Why can the Census sex total and race total differ slightly?
The Census Bureau published separate 2020 tables for sex and for race/Hispanic origin, and the released figures can differ slightly because of privacy protection in the public files. That is why this page treats the gender section and the race/origin section as two related snapshots instead of forcing them into one identical total.
Does every first name have Census demographic data?
No. The public Census first-name release only includes names that met the Bureau's publication rules, so many rarer names in the SSA files have no Census demographic snapshot. When that happens, the SSA trend, gender history, and state sections still appear, but the 2020 Census demographic sections are omitted.
What does the SSA popularity chart show?
The chart tracks births, not the number of people alive with the name today. Each point shows how many babies were given the name Nian in that year. That makes it useful for spotting when the name rose, peaked, or faded.
Is Nian a female name?
Yes, 58.3% of people registered as Nian in the SSA data are female. You can see the full per-sex comparison in the gender distribution section above, which includes the latest year rank, birth count, and peak year for each sex.
Is Nian still being used today?
Yes. The SSA still recorded Nian in 2024, and the page above shows its latest-year rank where available. A name can be well past its peak and still remain in steady use, especially if it built up a large population over earlier decades.
Why can a name have a lot of living bearers even if it is not trendy now?
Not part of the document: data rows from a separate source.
Definition get_hit_rate_q (q : Z) (b : BloomFilter) : option spec_float := get_quantile q (hist_ b).

Definition get_hit_rate_estimate (q : Z) (b : BloomFilter) : option spec_float :=
  let frac := fdiv (double_of_Z q) (double_of_Z 100) in
  rq ← get_hit_rate_q q b;
  Some (fadd (fmul frac (get_hit_rate b)) (fmul (fsub (double_of_Z 1) frac) rq)).

Definition compare (lhs rhs : BloomFilter) : bool := SFltb (get_hit_rate lhs) (get_hit_rate rhs).

Definition compare2 (lhs rhs : BloomFilter) : option bool :=
  l ← get_hit_rate_estimate 75 lhs;
  r ← get_hit_rate_estimate 75 rhs;
  Some (SFltb l r).

Definition set_window (hc pc hs ps : Z) (w : option Window) (h : Histogram) (b : BloomFilter) : BloomFilter :=
  mkBloom (num_cells_ b) (num_hash_ b) (seeds_ b) (cells_ b) hc pc hs ps w h (fk_name_ b).

Definition set_memory (memory : Z) (b : BloomFilter) : option BloomFilter :=
  if memory <? 0 then None else
  let q := replicate (Z.to_nat memory) 0 in
  Some (set_window (hit_count_ b) (probe_count_ b) (hit_count_queue_sum_ b) (probe_count_queue_sum_ b)
          (Some (mkWindow q q (memory - 1) memory)) (hist_ b) b).

(** What the operators do to the public counters: [probe_count_ += probes],
    [hit_count_ += hits] *)
Definition count (probes hits : Z) (b : BloomFilter) : option BloomFilter :=
  p ← int_chk (probe_count_ b + probes);
  h ← int_chk (hit_count_ b + hits);
  Some (set_window h p (hit_count_queue_sum_ b) (probe_count_queue_sum_ b) (window_ b) (hist_ b) b).

(** The queue part of [update]. *)
Definition update_window (b : BloomFilter) : option BloomFilter :=
  w ← window_ b;
  if queue_index_ w <? 0 then None else
  let i := Z.to_nat (queue_index_ w) in
  h0 ← hit_count_queue_ w !! i;
  p0 ← probe_count_queue_ w !! i;
  hs ← int_chk (hit_count_queue_sum_ b - h0);
  ps ← int_chk (probe_count_queue_sum_ b - p0);
  let hq := <[i := hit_count_ b]> (hit_count_queue_ w) in
  let pq := <[i := probe_count_ b]> (probe_count_queue_ w) in
  let qi := queue_index_ w - 1 in
  let qi := if qi <? 0 then memory_ w - 1 else qi in
  hs ← int_chk (hs + hit_count_ b);
  ps ← int_chk (ps + probe_count_ b);
  Some (set_window 0 0 hs ps (Some (mkWindow hq pq qi (memory_ w))) (hist_ b) b).

Definition update (b : BloomFilter) : option BloomFilter :=
  b ← update_window b;
  h ← hist_insert (get_hit_rate b) (hist_ b);
  Some (set_window (hit_count_ b) (probe_count_ b) (hit_count_queue_sum_ b) (probe_count_queue_sum_ b)
          (window_ b) h b).

Definition set_fact_fk_name (name : string) (b : BloomFilter) : BloomFilter :=
  mkBloom (num_cells_ b) (num_hash_ b) (seeds_ b) (cells_ b) (hit_count_ b) (probe_count_ b)
    (hit_count_queue_sum_ b) (probe_count_queue_sum_ b) (window_ b) (hist_ b) name.

Definition get_fact_fk_name (b : BloomFilter) : string := fk_name_ b.

Definition Reset (b : BloomFilter) : BloomFilter := set_window 0 0 0 0 (window_ b) (hist_ b) b.

End BF.

Import BF.

Local Ltac Zify.zify_post_hook ::= Z.to_euclidean_division_equations.

(** ** The bits of a filter *)

Module BloomBits.

Definition bit_at (cells : list Z) (i : Z) : bool :=
  Z.testbit (nth (Z.to_nat (i / 8)) cells 0) (i mod 8).

Lemma land1_testbit b k : 0 <= k -> negb (Z.land (Z.shiftr b k) 1 =? 0) = Z.testbit b k.
Proof.
  intros Hk. change 1 with (Z.ones 1). rewrite Z.land_ones by lia. change (2 ^ 1) with 2.
  rewrite <- Z.bit0_mod, Z.shiftr_spec, Z.add_0_l by lia. by destruct (Z.testbit b k).
Qed.

Lemma get_bit_ok cells i :
  0 <= i -> i / 8 < Z.of_nat (length cells) -> get_bit cells i = Some (bit_at cells i).
Proof.
  intros Hi Hl. unfold get_bit, bit_at. rewrite Z.shiftr_div_pow2 by lia. change (2 ^ 3) with 8.
  destruct (lookup_lt_is_Some_2 cells (Z.to_nat (i / 8))) as [b Hb]; [lia |].
  rewrite Hb. cbn [mbind option_bind]. rewrite (nth_lookup_Some _ _ _ _ Hb).
  rewrite (land_ones_mod i 3 7) by (done || lia). change (2 ^ 3) with 8.
  rewrite land1_testbit by lia. done.
Qed.

Lemma set_cell_ok cells i :
  0 <= i < 2 ^ 31 -> i / 8 < Z.of_nat (length cells) -> Forall is_byte cells ->
  exists cs, set_cell i cells = Some cs /\ length cs = length cells /\ Forall is_byte cs /\
    forall j, 0 <= j -> bit_at cs j = bit_at cells j || (j =? i).
Proof.
  intros Hi Hl Hb. unfold set_cell. rewrite (proj2 (Z.ltb_ge i 0)) by lia.
  rewrite Z.quot_div_nonneg by lia.
  destruct (lookup_lt_is_Some_2 cells (Z.to_nat (i / 8))) as [c Hc]; [lia |].
  rewrite Hc. cbn [mbind option_bind].
  assert (is_byte c) as Hcb by (eapply Forall_lookup_1; [exact Hb | exact Hc]).
  rewrite (wrapu_id 32) by (unfold is_u; lia).
  assert (is_byte (Z.shiftl 1 (i mod 8))) as Hsb.
  { unfold is_u. rewrite Z.shiftl_1_l. split; [apply Z.pow_nonneg; lia |].
    apply Z.pow_lt_mono_r; lia. }
  rewrite wrapu_id by (apply lor_lt; [lia | done | done]).
  eexists. split; [reflexivity |]. split_and!.
  - apply length_insert.
  - apply Forall_insert; [done |]. apply lor_lt; [lia | done | done].
  - intros j Hj. unfold bit_at. rewrite !nth_lookup.
    destruct (decide (Z.to_nat (j / 8) = Z.to_nat (i / 8))) as [E | E].
    + rewrite E, list_lookup_insert_eq by lia. rewrite Hc. cbn [from_option id].
      rewrite Z.lor_spec, Z.shiftl_1_l. f_equal.
      rewrite Z.pow2_bits_eqb by lia. destruct (Z.eqb_spec (i mod 8) (j mod 8)), (Z.eqb_spec j i); lia.
    + rewrite list_lookup_insert_ne by done. rewrite (proj2 (Z.eqb_neq j i)) by lia.
      by rewrite orb_false_r.
Qed.

(** What a filter requires of its index function, from [lo] cells on. *)
Class IndexLaw (index_of : Z -> Z -> option Z) (lo : Z) :=
  index_bound : forall h n, is_u 32 h -> lo <= n < 2 ^ 31 ->
    exists i, index_of h n = Some i /\ 0 <= i <= n.

#[export] Instance bloom_index_law : IndexLaw bloom_index 0.
Proof.
  intros h n Hh Hn. unfold bloom_index, reduce. eexists. split; [reflexivity |].
  unfold is_u in Hh. rewrite (wrapu_id 32 n) by (unfold is_u; lia).
  assert (0 <= h * n <= 2 ^ 32 * n) by nia.
  rewrite (wrapu_id 64) by (unfold is_u; nia).
  rewrite Z.shiftr_div_pow2 by lia.
  assert (0 <= h * n / 2 ^ 32 <= n) as Hd.
  { split; [apply Z.div_pos; lia |]. apply Z.div_le_upper_bound; lia. }
  rewrite wrapu_id by (unfold is_u; lia). exact Hd.
Qed.

#[export] Instance blocked_index_law : IndexLaw blocked_index 1.
Proof.
  intros h n Hh Hn. unfold blocked_index. rewrite (wrapu_id 32 n) by (unfold is_u; lia).
  rewrite (proj2 (Z.eqb_neq n 0)) by lia. eexists. split; [reflexivity |].
  pose proof (Z.mod_pos_bound h n). lia.
Qed.

(** The cell of a value; [hash] does not depend on its seed. *)
Definition cell (index_of : Z -> Z -> option Z) (num_cells v : Z) : Z :=
  default 0 (index_of (hash v 0) num_cells).

Record bloom_ok (lo : Z) (b : BloomFilter) : Prop := mkBloomOk {
  ok_cells : lo <= num_cells_ b < 2 ^ 31;
  ok_pos : 0 <= num_cells_ b;
  ok_hash : num_hash_ b = 3;
  ok_seeds : length (seeds_ b) = 3%nat;
  ok_len : Z.of_nat (length (cells_ b)) = num_cells_ b / 8 + 1;
  ok_bytes : Forall is_byte (cells_ b)
}.

Section Laws.
Context {index_of : Z -> Z -> option Z} {lo : Z} {L : IndexLaw index_of lo}.

Lemma hash_u32 v s : is_u 32 (hash v s).
Proof. apply wrapu_is_u. lia. Qed.

Lemma cell_ok b v s : bloom_ok lo b ->
  index_of (hash v s) (num_cells_ b) = Some (cell index_of (num_cells_ b) v) /\
  0 <= cell index_of (num_cells_ b) v <= num_cells_ b.
Proof.
  intros H. unfold cell. change (hash v s) with (hash v 0).
  destruct (index_bound (hash v 0) (num_cells_ b) (hash_u32 v 0) (ok_cells _ _ H)) as (i & -> & Hi).
  done.
Qed.

Lemma insert_loop_ok n k v b :
  bloom_ok lo b -> (n + k = 3)%nat ->
  exists cs, insert_loop index_of n k v b = Some (set_cells cs b) /\ bloom_ok lo (set_cells cs b) /\
    forall j, 0 <= j -> bit_at cs j =
      bit_at (cells_ b) j || (negb (n =? 0)%nat && (j =? cell index_of (num_cells_ b) v)).
Proof.
  revert k b. induction n as [|n IH]; intros k b Hb Hk; cbn [insert_loop].
  { exists (cells_ b). destruct b. split_and!; [done | done |]. intros. by rewrite orb_false_r. }
  destruct (lookup_lt_is_Some_2 (seeds_ b) k) as [s ->].
  { rewrite (ok_seeds _ _ Hb). lia. }
  cbn [mbind option_bind]. destruct (cell_ok b v s Hb) as [-> Hc]. cbn [mbind option_bind].
  set (c := cell index_of (num_cells_ b) v) in *.
  pose proof (ok_cells _ _ Hb) as Hn. pose proof (ok_len _ _ Hb) as Hl.
  rewrite wraps_id by (unfold is_s; change (2 ^ (32 - 1)) with (2 ^ 31); lia).
  destruct (set_cell_ok (cells_ b) c) as (cs & -> & H1 & H2 & H3); [lia | lia | apply Hb |].
  cbn [mbind option_bind].
  assert (bloom_ok lo (set_cells cs b)) as Hb1.
  { destruct Hb. constructor; cbn; auto; lia. }
  destruct (IH (k + 1)%nat (set_cells cs b) Hb1) as (cs' & E & Hb' & Hbits); [lia |].
  exists cs'. split_and!; [exact E | exact Hb' |]. intros j Hj.
  rewrite (Hbits j Hj). cbn [cells_ num_cells_ set_cells]. rewrite H3 by done. fold c.
  cbn [Nat.eqb negb andb]. destruct (j =? c), (bit_at (cells_ b) j), (n =? 0)%nat; done.
Qed.

Lemma probe_loop_ok n k v b :
  bloom_ok lo b -> (n + k = 3)%nat ->
  probe_loop index_of n k v b =
  Some ((n =? 0)%nat || bit_at (cells_ b) (cell index_of (num_cells_ b) v)).
Proof.
  intros Hb. revert k. induction n as [|n IH]; intros k Hk; cbn [probe_loop]; [done |].
  destruct (lookup_lt_is_Some_2 (seeds_ b) k) as [s ->].
  { rewrite (ok_seeds _ _ Hb). lia. }
  cbn [mbind option_bind]. destruct (cell_ok b v s Hb) as [-> Hc]. cbn [mbind option_bind].
  pose proof (ok_len _ _ Hb) as Hl. pose proof (ok_pos _ _ Hb).
  rewrite get_bit_ok by lia. cbn [mbind option_bind].
  destruct (bit_at _ _); cbn; [| done]. rewrite IH by lia. by rewrite orb_true_r.
Qed.

Lemma insert_all_ok vals b :
  bloom_ok lo b ->
  exists cs, insert_all index_of vals b = Some (set_cells cs b) /\ bloom_ok lo (set_cells cs b) /\
    forall j, 0 <= j -> bit_at cs j =
      bit_at (cells_ b) j || existsb (fun v => j =? cell index_of (num_cells_ b) v) vals.
Proof.
  revert b. induction vals as [|v vals IH]; intros b Hb; cbn [insert_all existsb].
  { exists (cells_ b). destruct b. split_and!; [done | done |]. intros. by rewrite orb_false_r. }
  unfold insert. rewrite (ok_hash _ _ Hb). change (Z.to_nat 3) with 3%nat.
  destruct (insert_loop_ok 3 0 v b Hb) as (cs & -> & Hb1 & Hbits); [done |]. cbn [mbind option_bind].
  destruct (IH (set_cells cs b) Hb1) as (cs' & E & Hb' & Hbits').
  exists cs'. split_and!; [exact E | exact Hb' |]. intros j Hj.
  rewrite (Hbits' j Hj). cbn [cells_ num_cells_ set_cells]. rewrite (Hbits j Hj). cbn.
  by rewrite orb_assoc.
Qed.

Lemma new_ok n rands :
  lo <= n * 100 < 2 ^ 31 -> 0 <= n -> (3 <= length rands)%nat ->
  exists b, newBloomFilter n rands = Some b /\ bloom_ok lo b /\ num_cells_ b = n * 100 /\
    forall j, bit_at (cells_ b) j = false.
Proof.
  intros Hn Hpos Hr. unfold newBloomFilter.
  rewrite int_chk_id by (unfold is_s; change (2 ^ (32 - 1)) with (2 ^ 31); lia).
  cbn [mbind option_bind]. rewrite (proj2 (Z.ltb_ge (n * 100) 0)) by lia.
  rewrite (wraps_id 32) by (unfold is_s; change (2 ^ (32 - 1)) with (2 ^ 31); lia).
  eexists. split; [reflexivity |]. split_and!; [| done |].
  - constructor; cbn [num_cells_ num_hash_ seeds_ cells_]; try done; try lia.
    + rewrite length_map, length_take. lia.
    + rewrite length_replicate. lia.
    + apply Forall_replicate. unfold is_u. lia.
  - intros j. unfold bit_at. cbn [cells_]. rewrite nth_lookup.
    destruct (replicate _ 0 !! _) as [x|] eqn:E; cbn; [| apply Z.bits_0].
    apply lookup_replicate in E as [-> _]. apply Z.bits_0.
Qed.

End Laws.

End BloomBits.

Import BloomBits.

(** ** The sliding window of hit statistics *)

Module WindowSpec.

Lemma zsum_rev l : zsum (rev l) = zsum l.
Proof.
  induction l as [|x l IH]; [done |]. cbn [rev]. rewrite zsum_app, IH, !zsum_cons.
  change (zsum []) with 0. lia.
Qed.

(** The circular queue in chronological order, from the oldest entry, which is
    the one at [i], downwards. *)
Definition chron (i : nat) (q : list Z) : list Z := rev (take (i + 1) q) ++ rev (drop (i + 1) q).

Lemma chron_split i q x :
  q !! i = Some x ->
  chron i q = x :: (rev (take i q) ++ rev (drop (i + 1) q)).
Proof.
  intros E. unfold chron. rewrite Nat.add_1_r, (take_S_r _ _ _ E).
  rewrite rev_app_distr. done.
Qed.

Lemma chron_next m i q x y :
  length q = m -> q !! i = Some x ->
  chron (if (i =? 0)%nat then m - 1 else i - 1)%nat (<[i := y]> q) =
  (rev (take i q) ++ rev (drop (i + 1) q)) ++ [y].
Proof.
  intros Hl E. pose proof (lookup_lt_Some _ _ _ E) as Hi.
  assert (<[i := y]> q = take i q ++ y :: drop (i + 1) q) as ->.
  { rewrite Nat.add_1_r. apply insert_take_drop. done. }
  assert (length (take i q) = i) as Ht by (rewrite length_take; lia).
  unfold chron. destruct (Nat.eqb_spec i 0) as [-> | Hne].
  - change (take 0 q) with (@nil Z). cbn [app].
    assert (length (drop (0 + 1) q) = m - 1)%nat as Hd by (rewrite length_drop; lia).
    set (B := drop (0 + 1) q) in *. rewrite take_ge, drop_ge by (cbn [length]; lia).
    cbn [rev app]. by rewrite app_nil_r.
  - replace (i - 1 + 1)%nat with i by lia.
    rewrite take_app_length', drop_app_length' by done. cbn [rev]. by rewrite app_assoc.
Qed.
(** ** Concrete plans *)

Definition demo_plan : ExecutionPlan unit unit unit :=
  let p := snd (addOperator (mkOperator 0 7 tt) (newExecutionPlan 7)) in
  let p := snd (addOperator (mkOperator 0 7 tt) p) in
  createLink 0 1 p.

Lemma demo_plan_ok : plan_ok demo_plan.
Proof.
  split.
  - intros [|[|i]] o Ho; cbn in Ho; simplify_eq; eexists; split; reflexivity.
  - assert (map_Forall (fun pr (cs : gset nat) => (pr < 2)%nat /\ set_Forall (fun c => c < 2)%nat cs)
      (plan_dependents_ demo_plan)) as H.
    { refine (bool_decide_unpack _ _). vm_compute. exact I. }
    intros pr cs Hp. destruct (H pr cs Hp) as [H1 H2]. split; [exact H1 |]. intros c Hc. by apply H2.
Qed.

Lemma plan_execution_ordered_witness : exists ctx y' (cont : nat -> Continuation),
  execute tt ctx demo_plan (sched (sys_after demo_running)) = Some (sched y') /\
  forall y'', rtc step y' y'' -> 3 ∈ dispatched y'' -> completed y'' (cont 0%nat) /\ 2 ∈ finished y''.
Proof.
  destruct demo_current as (w & ctx & Ew & Ec & Hs & _).
  destruct (plan_execution_ordered (sys_after demo_running) 1 w ctx demo_plan tt)
    as (y' & cont & _ & E & _ & Hord & _).
  - apply sys_after_reachable. vm_compute. reflexivity.
  - exact Ew.
  - exact Ec.
  - exact Hs.
  - exact demo_plan_ok.
  - vm_compute. reflexivity.
  - vm_compute. reflexivity.
  - exists ctx, y', cont. split; [exact E |]. intros y'' Hst Hd.
    apply (Hord 0%nat 1%nat y''); [apply tc_once; vm_compute; set_solver | exact Hst | exact Hd].
Defined.

Lemma plan_construction_ok_witness :
  plan_ok (snd (addOperator (mkOperator 5 7 tt) demo_plan)) /\ plan_ok (createLink 1 0 demo_plan).
Proof.
  destruct (plan_construction_ok demo_plan (mkOperator 5 7 tt) 1 0 7 demo_plan_ok) as (_ & (_ & H1 & _) & H2).
  split; [exact H1 |]. apply H2; cbn; lia.
Defined.

Lemma empty_plan_never_completes_witness : exists ctx y',
  execute tt ctx (newExecutionPlan (Result := unit) (Column := unit) 7) (sched (sys_after demo_running)) = Some (sched y') /\
  2 ∈ dom (tasks_ (sched y')).
Proof.
  destruct demo_current as (w & ctx & Ew & Ec & Hs & _).
  destruct (empty_plan_never_completes (sys_after demo_running) 1 w ctx
    (newExecutionPlan (Result := unit) (Column := unit) 7) tt) as (y' & _ & E & Ht & _).
  - apply sys_after_reachable. vm_compute. reflexivity.
  - exact Ew.
  - exact Ec.
  - exact Hs.
  - reflexivity.
  - reflexivity.
  - vm_compute. reflexivity.
  - vm_compute. reflexivity.
  - exists ctx, y'. split; [exact E | exact Ht].
Defined.
(* ===== verification/ReorderJoins.v ===== *)
(** * Join reordering (optimizer/reorder_joins.h, optimizer/reorder_joins.cc)

    The greedy operator ordering: the join predicates are taken by increasing
    estimated size, a disjoint-set forest groups the tables already joined, and
    each group has an execution plan.  Uses [DisjointSet.v] and the plans of
    [ExecutionPlan.v].  Plans are shared pointers: [plans] holds addresses into
    a store.  [None] is undefined behaviour or a failed [DCHECK]; the exception
    of the function is a value. *)

From Stdlib Require Import ZArith Lia.
From stdpp Require Import base numbers list gmap option relations sorting.
Import stdpp.list_basics.list stdpp.list_relations.list stdpp.list_monad.list.
From S2P Require Import Prelude Scheduler SchedulerGraph SchedulerSystem ExecutionPlan DisjointSet.
Import Plan PlanRun DSF.

Local Open Scope Z_scope.

(** [std::priority_queue]: [pop] takes an element that no other precedes; which
    one, among equals, the standard leaves open. *)
Class PriorityQueue (A : Type) (cost : A -> Z) := {
  pq_pop : list A -> option (A * list A);
  pq_pop_spec : forall l,
    match pq_pop l with
    | None => l = []
    | Some (x, rest) => l ≡ₚ x :: rest /\ Forall (fun y => cost x <= cost y) l
    end
}.

Module Reorder.

(** Tables are pointers; a predicate names the tables of its two columns. *)
Record JoinPredicate := mkJoinPredicate { left_table : nat; right_table : nat; pred_id : nat }.

Record JoinInfo := mkJoinInfo {
  left_id : nat; right_id : nat; pred : JoinPredicate; est_size : Z }.

(** An [OperatorResult]: one made for a base table, or the output of a join. *)
Inductive OpResult := RTable (table : nat) | RJoin (pred : JoinPredicate).

(** What the task of a [HashJoin] runs on. *)
Record HashJoin := mkHashJoin { hj_inputs : list OpResult; hj_out : OpResult; hj_pred : JoinPredicate }.

Abbreviation JoinPlan := (ExecutionPlan HashJoin OpResult unit).

Inductive Outcome := PlanOut (p : JoinPlan) | NullPlan | UnsupportedJoin.

(** [populate_tables_maps]: the identifier of a table is the number of tables
    seen before it.  The list is [table_ptrs], read backwards it is [table_ids]. *)
Definition populate (t : nat) (tables : list nat) : list nat :=
  if decide (t ∈ tables) then tables else tables ++ [t].

Fixpoint populate_all (preds : list JoinPredicate) (tables : list nat) : list nat :=
  match preds with
  | [] => tables
  | jp :: preds' => populate_all preds' (populate (right_table jp) (populate (left_table jp) tables))
  end.

Definition table_id (tables : list nat) (t : nat) : option nat := fst <$> list_find (eq t) tables.

Definition compute_cost (sizes : list Z) (l r : nat) : option Z :=
  sl ← sizes !! l; sr ← sizes !! r; Some (to_u64 (sl * sr)).

(** The loop that fills the forest and the queue. *)
Fixpoint push_joins (preds : list JoinPredicate) (tables : list nat) (sizes : list Z)
    (forest : Forest nat) (q : list JoinInfo) : option (Forest nat * list JoinInfo) :=
  match preds with
  | [] => Some (forest, q)
  | jp :: preds' =>
      l ← table_id tables (left_table jp);
      r ← table_id tables (right_table jp);
      c ← compute_cost sizes l r;
      push_joins preds' tables sizes (makeSet r (makeSet l forest)) (q ++ [mkJoinInfo l r jp c])
  end.

Record State := mkState {
  st_plans : list (option nat);
  st_store : list JoinPlan;
  st_forest : Forest nat;
  st_final : option nat
}.

Definition set_plan (g : nat) (v : option nat) (st : State) : option State :=
  if decide (g < length (st_plans st))%nat
  then Some (mkState (<[g := v]> (st_plans st)) (st_store st) (st_forest st) (st_final st)) else None.

Definition set_stored (a : nat) (p : JoinPlan) (st : State) : State :=
  mkState (st_plans st) (<[a := p]> (st_store st)) (st_forest st) (st_final st).

(** The plan a group points to. *)
Definition plan_of (g : nat) (st : State) : option (nat * JoinPlan) :=
  a ← mjoin (st_plans st !! g); p ← st_store st !! a; Some (a, p).

(** The lambda [input_result]: a fresh plan and the base table for a group
    without plan, the plan's result otherwise. *)
Definition input_result (query_id : Z) (tables : list nat) (tbl_id grp_id : nat) (st : State)
    : option (option OpResult * State) :=
  slot ← st_plans st !! grp_id;
  match slot with
  | None =>
      t ← tables !! tbl_id;
      let a := length (st_store st) in
      let st := mkState (st_plans st) (st_store st ++ [newExecutionPlan query_id]) (st_forest st) (st_final st) in
      st ← set_plan grp_id (Some a) st;
      Some (Some (RTable t), st)
  | Some a => p ← st_store st !! a; Some (result_out_ p, st)
  end.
Because living-bearer counts and current baby-name popularity measure different things. A name like Nian can build up a very large population over many decades, even if fewer parents are choosing it now than they did at its peak.
Where does this data come from?
First-name figures come from the Social Security Administration's national baby name files, which cover every name on a birth certificate from 1880 to 2024. Living-bearer estimates layer in CDC actuarial life tables broken out by sex to account for mortality. The population baseline (342,754,338) is the Census Bureau's latest national estimate. You can read the full calculation on our methodology page.
How many people are named Nian?
For a faster, more casual read, check HowManyOfMe.org — our sister site built around that single question.